What the heck is OpenID?
Following a discussion on my post about using OpenID with Web.py, I decided to write up a little description of what OpenID actually is and how it works, because there’s a lot of confusion, and it really doesn’t need to be confusing at all!
We most often think of logging into a website as entering our username and password. This is fine (well, disregarding other security concerns), but it really sucks to have to manually log into EVERY site you use—Facebook, Stack Overflow, Google Documents, etc. etc. etc..
OpenID is a way of “letting someone else do it.” Say you’re developing a new website—we’ll call it blinky.org—that requires a user to authenticate herself to use the site. Instead of writing the whole authentication backend yourself (including using an existing library for such), you can let an OpenID provider handle it. This means that when you go to login to blinky.org, there is no username/password field.
Instead, it asks you to login with someone else, like Facebook, Google, Yahoo, or any of a slew of other OpenID Providers.
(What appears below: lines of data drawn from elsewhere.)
Lemma runStages_wins (fuel : nat) (todo : list Stage.t) (w w' : World) :
  runStages' fuel todo w = Some w' ->
  listed (leaderboard (game w)) (cars (game w)) ->
  totalWins (leaderboard (game w'))
  = (totalWins (leaderboard (game w)) + Z.of_nat (List.length todo))%Z
  /\ Dict.keys (leaderboard (game w')) = Dict.keys (leaderboard (game w))
  /\ map Car.name (cars (game w')) = map Car.name (cars (game w)).
Proof.
  revert w. induction todo as [|stage rest IH]; intros w H Hl.
  - injection H as <-. cbn [List.length Z.of_nat]. split; [lia | auto].
  - cbn [runStages] in H.
    destruct (simulateStage' fuel stage w) as [w1|] eqn:E; [|discriminate].
    destruct (simulateStage_leaderboard fuel stage w w1 E)
      as ((name & Hin & Hlb) & Hnames).
    assert (Dict.get name (leaderboard (game w)) <> None) as Hg
      by (apply (proj1 (listed_names _ _) Hl); exact Hin).
    assert (Dict.keys (leaderboard (game w1)) = Dict.keys (leaderboard (game w)))
      as Hkeys.
    { rewrite Hlb. unfold Dict.incr.
      destruct (Dict.get name (leaderboard (game w))) as [v|] eqn:Ev;
        [|congruence].
      apply keys_set_present. congruence. }
    destruct (IH w1 H) as (T & K & N).
    { apply listed_names. intros n Hn. rewrite Hnames in Hn.
      apply get_in_keys. rewrite Hkeys. apply get_in_keys.
      now apply (proj1 (listed_names _ _) Hl). }
    rewrite T, K, N, Hlb, totalWins_incr by exact Hg.
    rewrite Hlb in Hkeys. cbn [List.length]. split; [lia | auto].
Qed.

End Accounts.
(** [C5] The truncate strategy keeps every system message, drops
    non-system messages oldest-first, each drop made while more than one
    non-system message remained and the estimate exceeded the budget,
    and reports the number dropped as [messages_removed]. For
    [system; user_1; assistant_1; user_2] where dropping [user_1] alone
    is not enough but dropping [user_1] and [assistant_1] is, the result
    is [system; user_2] with [messages_removed = 2]. *)
Theorem fit_truncate_drops_oldest_keeps_system :
  (forall gk msgs provider model mx ctx,
     (mx < estimate_prompt_tokens gk msgs provider model ctx)%Z ->
     let r := fit_within_context gk msgs provider model mx "truncate" ctx in
     let sys := List.filter is_system msgs in
     let others := List.filter (fun m => negb (is_system m)) msgs in
     exists k rest,
       r.1.1 = sys ++ rest /\
       List.filter is_system r.1.1 = sys /\
       (rest = drop k others \/
        exists pre lm c, drop k others = pre ++ [lm] /\
                         rest = pre ++ [<["content" := c]> lm]) /\
       (forall j, j < k ->
          1 < length others - j /\
          (mx < estimate_prompt_tokens gk (sys ++ drop j others) provider model ctx)%Z) /\
       fm_messages_removed r.2 = Some (Z.of_nat k)) /\
  (forall gk provider model mx ctx (s u1 a1 u2 : Message),
     is_system s = true -> is_system u1 = false ->
     is_system a1 = false -> is_system u2 = false ->
     (mx < estimate_prompt_tokens gk [s; a1; u2] provider model ctx)%Z ->
     (estimate_prompt_tokens gk [s; u2] provider model ctx <= mx)%Z ->
     let r := fit_within_context gk [s; u1; a1; u2] provider model mx "truncate" ctx in
     r.1.1 = [s; u2] /\ fm_messages_removed r.2 = Some 2%Z).
Proof.
  split.
  - intros gk msgs provider model mx ctx H r sys others.
    destruct (fit_truncate_shape gk msgs provider model mx ctx H)
      as (k & rest & Hk & Hrest & Hle & Hr & Hns & Hlen & Hrm).
    fold r sys others in Hk, Hrest, Hle, Hr, Hns, Hlen, Hrm.
    destruct (drop_oldest_spec gk provider model mx ctx sys others)
      as (k' & Hk' & Hle' & Hall & _).
    assert (Hkk : k' = k).
    { rewrite Hk in Hk'. apply (f_equal length) in Hk'.
      rewrite !length_drop in Hk'. lia. }
    subst k'.
    exists k, rest. split; [done|]. split.
    + rewrite Hr, List.filter_app, filter_all_true by apply filter_is_system_true.
      rewrite filter_all_false by exact Hns. apply app_nil_r.
    + split; [|split; [exact Hall|exact Hrm]].
      rewrite Hrest. apply truncate_last_cases.
  - intros gk provider model mx ctx s u1 a1 u2 Hs Hu1 Ha1 Hu2 H1 H2 r.
    assert (H0 : (mx < estimate_prompt_tokens gk [s; u1; a1; u2] provider model ctx)%Z).
    { rewrite estimate_prompt_tokens_eq in *. simpl in *.
      pose proof (message_tokens_ge gk provider model u1). lia. }
    subst r. rewrite fit_truncate_eq by exact H0. cbv zeta.
    simpl List.filter. rewrite Hs, Hu1, Ha1, Hu2. simpl negb. cbv iota.
    simpl drop_oldest.
    replace ([s] ++ [u1; a1; u2]) with [s; u1; a1; u2] by done.
    replace ([s] ++ [a1; u2]) with [s; a1; u2] by done.
    apply Z.ltb_lt in H0, H1. rewrite H0, H1. simpl.
    rewrite truncate_last_below by exact H2. done.
Qed.

Lemma fit_truncate_drops_oldest_keeps_system_witness :
  let msgs := [mk_msg "system" "be brief"; mk_msg "user" "first question";
               mk_msg "assistant" "first answer"; mk_msg "user" "next"] in
  let r := fit_within_context byte_tiktoken msgs openai "gpt-4o" 30 "truncate" None in
  r.1.1 = [mk_msg "system" "be brief"; mk_msg "user" "next"] /\
  fm_messages_removed r.2 = Some 2%Z.
Proof.
  apply (proj2 fit_truncate_drops_oldest_keeps_system);
    try reflexivity; vm_compute; done.
Defined.

(** [C1] (as amended) After truncate-strategy fitting of an over-budget
    input, either the returned estimate is within the budget; or the
    input had no non-system message and only its system messages are
    returned (still over budget); or the one non-system message left is
    the input's last non-system message [lm], truncated exactly when its
    token count exceeds [available = max - (4 * (systemCount + 1) + 3)]
    and otherwise kept as it is, in which case the result is still over
    budget. *)
Theorem fit_truncate_within_budget_or_floor gk msgs provider model mx ctx :
  (mx < estimate_prompt_tokens gk msgs provider model ctx)%Z ->
  let r := fit_within_context gk msgs provider model mx "truncate" ctx in
  let sys := List.filter is_system msgs in
  let enc := pick_encoding gk provider model in
  let available := (mx - (4 * (Z.of_nat (length sys) + 1) + 3))%Z in
  (estimate_prompt_tokens gk r.1.1 provider model r.1.2 <= mx)%Z \/
  (List.filter (fun m => negb (is_system m)) msgs = [] /\ r.1.1 = sys /\
   (mx < estimate_prompt_tokens gk r.1.1 provider model r.1.2)%Z) \/
  (exists lm,
     last (List.filter (fun m => negb (is_system m)) msgs) = Some lm /\
     let tokens := encode enc (py_get lm "content" "") in
     r.1.1 = sys ++ [if (available <? Z.of_nat (length tokens))%Z
                     then <["content" := decode enc (py_slice_to tokens available)
                                         +:+ truncation_marker]> lm
                     else lm] /\
     ((Z.of_nat (length tokens) <= available)%Z ->
      (mx < estimate_prompt_tokens gk r.1.1 provider model r.1.2)%Z)).
Proof.
  intros H r sys enc available.
  set (others := List.filter (fun m => negb (is_system m)) msgs).
  assert (Hr1 : r.1.1 = sys ++ truncate_last gk provider model mx ctx sys
                           (drop_oldest gk provider model mx ctx sys others))
    by (subst r; rewrite fit_truncate_eq by exact H; done).
  assert (Hr2 : r.1.2 = ctx) by (subst r; rewrite fit_truncate_eq by exact H; done).
  rewrite Hr2.
  destruct (drop_oldest_spec gk provider model mx ctx sys others)
    as (k & Hk & Hle & Hall & Hstop).
  rewrite Hk in Hr1.
  destruct (Z_le_gt_dec (estimate_prompt_tokens gk (sys ++ drop k others) provider model ctx) mx)
    as [Hfit | Hover].
  { left. rewrite Hr1, truncate_last_below by exact Hfit. exact Hfit. }
  right. destruct Hstop as [Hone | Hfit]; [|lia].
  pose proof (take_drop k others) as Htd.
  destruct (drop k others) as [|lm [|x rest]] eqn:Ed.
  - left.
    assert (Hnil : others = []).
    { apply (f_equal length) in Ed. rewrite length_drop in Ed. simpl in Ed.
      destruct k as [|k'].
      - destruct others; [done|simpl in Ed; lia].
      - destruct (Hall k' ltac:(lia)) as [Hlt _]. lia. }
    assert (Ht : truncate_last gk provider model mx ctx sys [] = []).
    { unfold truncate_last. rewrite bool_decide_eq_true_2 by done.
      rewrite andb_false_r. done. }
    rewrite Ht, app_nil_r in Hr1. rewrite app_nil_r in Hover.
    split; [exact Hnil|]. split; [exact Hr1|]. rewrite Hr1. lia.
  - right. exists lm. split.
    { rewrite <- Htd. apply last_snoc. }
    intros tokens.
    assert (Ht : truncate_last gk provider model mx ctx sys [lm] =
                 [if (available <? Z.of_nat (length tokens))%Z
                  then <["content" := decode enc (py_slice_to tokens available)
                                      +:+ truncation_marker]> lm
                  else lm]).
    { assert (Hlt : (mx < estimate_prompt_tokens gk (sys ++ [lm]) provider model ctx)%Z)
        by lia.
      unfold truncate_last. rewrite (proj2 (Z.ltb_lt _ _) Hlt).
      rewrite bool_decide_eq_false_2 by done. simpl.
      subst tokens available enc. destruct (_ <? _)%Z; done. }
    rewrite Hr1, Ht. split; [done|].
    intros Hsmall. rewrite (proj2 (Z.ltb_ge _ _) Hsmall). lia.
  - exfalso. apply (f_equal length) in Ed. rewrite length_drop in Ed.
    simpl in Ed. lia.
Qed.

(** [C1] counterexample: the floor case does not always end with a
    truncated message. A conversation made of one system message over
    budget keeps no non-system message at all; and for a long system
    message followed by the user message ["hi"] (under [max = 20]),
    ["hi"] has fewer than [available] tokens, so it is left untruncated
    and the result stays over budget: no message of the result ends
    with the marker. *)
Lemma fit_truncate_floor_counterexample :
  ~ truncation_monotone byte_tiktoken /\
  (let msgs := [mk_msg "system" "aaaaaaaaaaaaaaaaaaaaaaaaaaaaaa"; mk_msg "user" "hi"] in
   (20 < estimate_prompt_tokens byte_tiktoken msgs openai "gpt-4o" None)%Z /\
   ~ (let r := fit_within_context byte_tiktoken msgs openai "gpt-4o" 20 "truncate" None in
      (estimate_prompt_tokens byte_tiktoken r.1.1 openai "gpt-4o" r.1.2 <= 20)%Z \/
      exists m, List.filter (fun m => negb (is_system m)) r.1.1 = [m] /\
                truncated_from (pick_encoding byte_tiktoken openai "gpt-4o") msgs m)).
Proof.
  split.
  - intros Hclaim.
    destruct (Hclaim [mk_msg "system" ""] openai "gpt-4o" 0%Z None) as [Hle | (m & Hm & _)].
    + vm_compute. done.
    + vm_compute in Hle. apply Hle. reflexivity.
    + vm_compute in Hm. discriminate.
  - cbv zeta. split; [vm_compute; reflexivity|].
    intros [Hle | (m & Hm & orig & toks & _ & _ & _ & Heq)].
    + vm_compute in Hle. apply Hle. reflexivity.
    + vm_compute in Hm. injection Hm as <-.
      apply (f_equal (fun d : Message => d !! "content")) in Heq.
      rewrite lookup_insert_eq in Heq. revert Heq. generalize (decode (pick_encoding byte_tiktoken openai "gpt-4o") toks).
      intros d Heq. vm_compute in Heq. injection Heq as Heq.
      destruct d as [|c1 [|c2 [|c3 s3]]]; simpl in Heq; discriminate.
Qed.

(** On a long system message followed by ["hi"] under [max = 20], the
    last non-system message is kept untruncated and the result is the
    input, still over budget. *)
Lemma fit_truncate_within_budget_or_floor_witness :
  let msgs := [mk_msg "system" "aaaaaaaaaaaaaaaaaaaaaaaaaaaaaa"; mk_msg "user" "hi"] in
  let r := fit_within_context byte_tiktoken msgs openai "gpt-4o" 20 "truncate" None in
  r.1.1 = msgs /\
  (20 < estimate_prompt_tokens byte_tiktoken r.1.1 openai "gpt-4o" r.1.2)%Z.
Proof.
  cbv zeta.
  destruct (fit_truncate_within_budget_or_floor byte_tiktoken
              [mk_msg "system" "aaaaaaaaaaaaaaaaaaaaaaaaaaaaaa"; mk_msg "user" "hi"]
              openai "gpt-4o" 20 None ltac:(vm_compute; reflexivity))
    as [Hle | [(Hnil & _) | (lm & Hlast & Hres & Hover)]].
  - vm_compute in Hle. exfalso. apply Hle. reflexivity.
  - vm_compute in Hnil. discriminate.
  - vm_compute in Hlast. injection Hlast as <-.
    split.
    + rewrite Hres. vm_compute. reflexivity.
    + apply Hover. vm_compute. intros Hc. discriminate.
Defined.

(** [C4] (as amended) When the truncate strategy is still over budget
    after dropping messages and a non-system message [last_msg] remains
    last, with [available = max - (4 * (systemCount + 1) + 3) >= 0]: if
    its content has more than [available] tokens, it is replaced by the
    decoding of its first [available] tokens followed by the marker;
    otherwise the message is left as it is. With [available = 0] the new
    content is the marker alone (for a tokenizer decoding no tokens to
    the empty string). *)
Theorem fit_truncate_last_content gk msgs provider model mx ctx :
  let sys := List.filter is_system msgs in
  let others :=
    drop_oldest gk provider model mx ctx sys (List.filter (fun m => negb (is_system m)) msgs) in
  let available := (mx - (4 * (Z.of_nat (length sys) + 1) + 3))%Z in
  (mx < estimate_prompt_tokens gk (sys ++ others) provider model ctx)%Z ->
  (0 <= available)%Z ->
  forall pre last_msg, others = pre ++ [last_msg] ->
  let enc := pick_encoding gk provider model in
  let tokens := encode enc (py_get last_msg "content" "") in
  let new_last :=
    if (available <? Z.of_nat (length tokens))%Z
    then <["content" := decode enc (take (Z.to_nat available) tokens) +:+ truncation_marker]>
           last_msg
    else last_msg in
  (fit_within_context gk msgs provider model mx "truncate" ctx).1.1 = sys ++ pre ++ [new_last] /\
  (available = 0%Z -> tokens <> [] -> decode enc [] = ""%string ->
   py_get new_last "content" "" = truncation_marker).
Proof.
  intros sys others available Hover Havail pre last_msg Hlast enc tokens new_last.
  assert (Hmsgs : (mx < estimate_prompt_tokens gk msgs provider model ctx)%Z).
  { destruct (drop_oldest_spec gk provider model mx ctx sys
                (List.filter (fun m => negb (is_system m)) msgs)) as (k & Hk & _).
    fold others in Hk. rewrite Hk in Hover.
    pose proof (estimate_drop_le gk provider model sys
                  (List.filter (fun m => negb (is_system m)) msgs) k ctx).
    pose proof (estimate_partition gk provider model msgs ctx) as Hp.
    fold sys in Hp. lia. }
  split.
  - rewrite fit_truncate_eq by exact Hmsgs. cbv zeta. fold sys others. simpl.
    f_equal. unfold truncate_last. fold enc.
    apply Z.ltb_lt in Hover. rewrite Hover.
    rewrite Hlast, last_snoc, removelast_last.
    assert (Hne : bool_decide (pre ++ [last_msg] = []) = false).
    { apply bool_decide_eq_false. intros Hnil. apply (f_equal length) in Hnil.
      rewrite length_app in Hnil. simpl in Hnil. lia. }
    rewrite Hne. simpl. fold tokens. fold available.
    unfold new_last, py_slice_to.
    apply Z.leb_le in Havail. rewrite Havail.
    destruct (available <? Z.of_nat (length tokens))%Z; done.
  - intros H0 Hne Hdec. unfold new_last.
    rewrite H0. destruct tokens as [|t ts] eqn:Et; [done|].
    simpl. unfold py_get. rewrite lookup_insert_eq. simpl. rewrite Hdec. done.
Qed.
Say you choose Facebook. If you’re already logged into Facebook, you’re done—you’ve authenticated with blinky.org and go on your merry way. If not, you’re forwarded to Facebook’s login scheme, login and return to blinky.org. And that’s it!
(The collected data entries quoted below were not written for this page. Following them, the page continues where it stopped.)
(** Lines 81-91 as one case analysis. *)
Lemma render_eq cfg query periods forecast_df w :
  render cfg query periods forecast_df w =
    let path := ANALYZED_NEWS_FILE cfg in
    match read_csv path (disk w) with
    | Raise e => (extend w (disk w) [Called (CallReadCsv path) (Raise e)], Raise e)
    | Return df =>
        let read := Called (CallReadCsv path) (Return (PyFrame df)) in
        match column df "publishedAt" with
        | None => (extend w (disk w) [read], Raise (KeyError "publishedAt"))
        | Some published =>
            match to_datetime lib published with
            | Raise e => (extend w (disk w) [read], Raise e)
            | Return converted =>
                let args := dashboard_args df converted query periods forecast_df in
                let '(d, r) := generate_dashboard_figure mods args (disk w) in
                let called := [read; Called (CallGenerateDashboardFigure args) r] in
                match r with
                | Raise e => (extend w d called, Raise e)
                | Return fig =>
                    match pyplot_raises ui fig with
                    | Some e => (extend w d called, Raise e)
                    | None =>
                        (extend w d (called ++ [Pyplot fig; StSuccess dashboard_done_text]),
                         Return tt)
                    end
                end
            end
        end
    end.
Proof.
  unfold render, pd_read_csv, getitem, pd_to_datetime, invoke, st_pyplot, st_success,
    lift, bind, emit, ret, raise, extend, log; simpl.
  destruct (read_csv _ _) as [df | e]; simpl; [ | reflexivity].
  destruct (column df _) as [published | ]; simpl; [ | reflexivity].
  destruct (to_datetime lib published) as [converted | e]; simpl; [ | reflexivity].
  destruct (generate_dashboard_figure mods _ _) as [d [fig | e]]; simpl;
    [ | by rewrite <- ?app_assoc].
  destruct (pyplot_raises ui fig); simpl; by rewrite <- ?app_assoc.
Qed.

(** Lines 78-96: how the two [except] clauses end Stage 4. *)
Lemma stage4_eq cfg query periods forecast_df w :
  stage4 cfg query periods forecast_df w =
    let '(w', r) :=
      render cfg query periods forecast_df (extend w (disk w) [SpinnerEnter step4_text]) in
    match r with
    | Return _ => (extend w' (disk w') [SpinnerExit], Return tt)
    | Raise e =>
        if isinstance e "FileNotFoundError" then
          (extend w' (disk w') [StError (missing_file_text cfg); SpinnerExit], Return tt)
        else if isinstance e "Exception" then
          (extend w' (disk w') [StError (render_error_text e); SpinnerExit], Return tt)
        else (extend w' (disk w') [SpinnerExit], Raise e)
    end.
Proof.
  unfold stage4, with_spinner, try_except. rewrite log_extend.
  destruct (render _ _ _ _ _) as [w' [[] | e]]; simpl; [reflexivity | ].
  destruct (isinstance e "FileNotFoundError"); simpl.
  { unfold st_error, emit, log, extend; simpl. by rewrite <- app_assoc. }
  destruct (isinstance e "Exception"); simpl; [ | reflexivity].
  unfold st_error, emit, log, extend; simpl. by rewrite <- app_assoc.
Qed.

Ltac reduce_world :=
  cbv beta iota zeta; cbn [extend disk shown fst snd fresh].
(** What the decorator reads of the class it is given. *)
Record sequence_class := {
  cls_name : string;
  cls_is_Sequence : bool;              (* [issubclass(cls, Sequence)] *)
  cls_is_MutableSequence : bool;       (* [issubclass(cls, MutableSequence)] *)
  cls_len : C → nat;
  cls_new : list A → result C;
  cls_getitem : option (Z → C → result A);
  cls_delitem : option (Z → C → result C);
  cls_insert : option (Z → A → C → result C);
  cls_setitem : option (Z → A → C → result C)
}.

(** The methods the decorator has replaced in the class it returns. *)
Inductive helped :=
  | HelpedSequence (getitem : subscript → M world got)
  | HelpedMutableSequence
      (getitem : subscript → M world got)
      (delitem : subscript → M world unit)
      (insert : subscript → A → M world unit)
      (setitem : subscript → value → M world unit).

Definition sequence_helper (cls : sequence_class) : result helped :=
  if negb (cls_is_Sequence cls) then Err (Exc TypeError "can only help sequences")
  else
    match cls_getitem cls with
    | None => Err (no_attribute (cls_name cls) "__getitem__")
    | Some _getitem =>
        let getitem := __getitem__ (cls_len cls) (cls_new cls) _getitem in
        if negb (cls_is_MutableSequence cls) then Ok (HelpedSequence getitem)
        else
          match cls_delitem cls with
          | None => Err (no_attribute (cls_name cls) "__delitem__")
          | Some _delitem =>
              match cls_insert cls with
              | None => Err (no_attribute (cls_name cls) "insert")
              | Some _insert =>
                  match cls_setitem cls with
                  | None => Err (no_attribute (cls_name cls) "__setitem__")
                  | Some _setitem =>
                      Ok (HelpedMutableSequence getitem
                            (__delitem__ (cls_len cls) _delitem)
                            (insert (cls_len cls) _insert)
                            (__setitem__ (cls_len cls) _getitem _delitem _insert _setitem))
                  end
              end
          end
    end.
End Defs.
Arguments call : clear implicits.
Arguments world : clear implicits.
Arguments value : clear implicits.
Arguments iteration : clear implicits.
Arguments got : clear implicits.
Arguments sequence_class : clear implicits.
Arguments helped : clear implicits.
End SequenceHelper.

(** ** The contract of the primitives

    The decorated class promises primitives that work at indices in range:
    [contents] is the run of items an instance holds, and each primitive
    called within its range does to it what the list operation of the same
    name does. Nothing is promised outside the range. *)

Section Contract.
Context {A C : Type}.
Variable contents : C → list A.
Variable len : C → nat.
Variable new : list A → result C.
Variable _getitem : Z → C → result A.
Variable _delitem : Z → C → result C.
Variable _insert : Z → A → C → result C.
Variable _setitem : Z → A → C → result C.

Record sequence_contract : Prop := {
  len_contents : ∀ c, len c = length (contents c);
  getitem_contents : ∀ c i a,
    0 ≤ i → contents c !! Z.to_nat i = Some a → _getitem i c = Ok a;
  new_contents : ∀ items, ∃ c, new items = Ok c ∧ contents c = items
}.

Record mutable_sequence_contract : Prop := {
  delitem_contents : ∀ c i,
    0 ≤ i < Z.of_nat (len c) →
    ∃ c', _delitem i c = Ok c' ∧ contents c' = delete (Z.to_nat i) (contents c);
  insert_contents : ∀ c i v,
    0 ≤ i ≤ Z.of_nat (len c) →
    ∃ c', _insert i v c = Ok c' ∧
          contents c' = take (Z.to_nat i) (contents c) ++ v :: drop (Z.to_nat i) (contents c);
  setitem_contents : ∀ c i v,
    0 ≤ i < Z.of_nat (len c) →
    ∃ c', _setitem i v c = Ok c' ∧ contents c' = <[Z.to_nat i := v]> (contents c)
}.

(** The items an assigned value yields when it is iterated in front of the
    container [c]: its own, or the container's. *)
Definition source_items (c : C) (v : SequenceHelper.value A) : option (list A) :=
  match SequenceHelper.iterates v with
  | SequenceHelper.NotIterable => None
  | SequenceHelper.Yields items => Some items
  | SequenceHelper.SameInstance => Some (contents c)
  end.

(** The reads [tuple(value)] makes of the container [c]: none, unless the
    value is the container. *)
Definition source_reads (c : C) (v : SequenceHelper.value A) : list (SequenceHelper.call A) :=
  match SequenceHelper.iterates v with
  | SequenceHelper.SameInstance => SequenceHelper.PrimGet <$> seqZ 0 (Z.of_nat (len c))
  | _ => []
  end.
End Contract.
Now, the confusing bit is the OpenID Provider URI (Universal Resource Indicator). This is the path to the provider’s implementation of OpenID—not something your typical user is going to have ANY idea of. Our user interfaces should provide a group of typical providers as buttons/links, and have an optional field that is hidden by default to specify a specific provider’s path.
Stack Overflow, for instance, has nice provider buttons, but also the URI field, which is conflicting and confusing. Instead it should have an “Other…” button that then shows the field.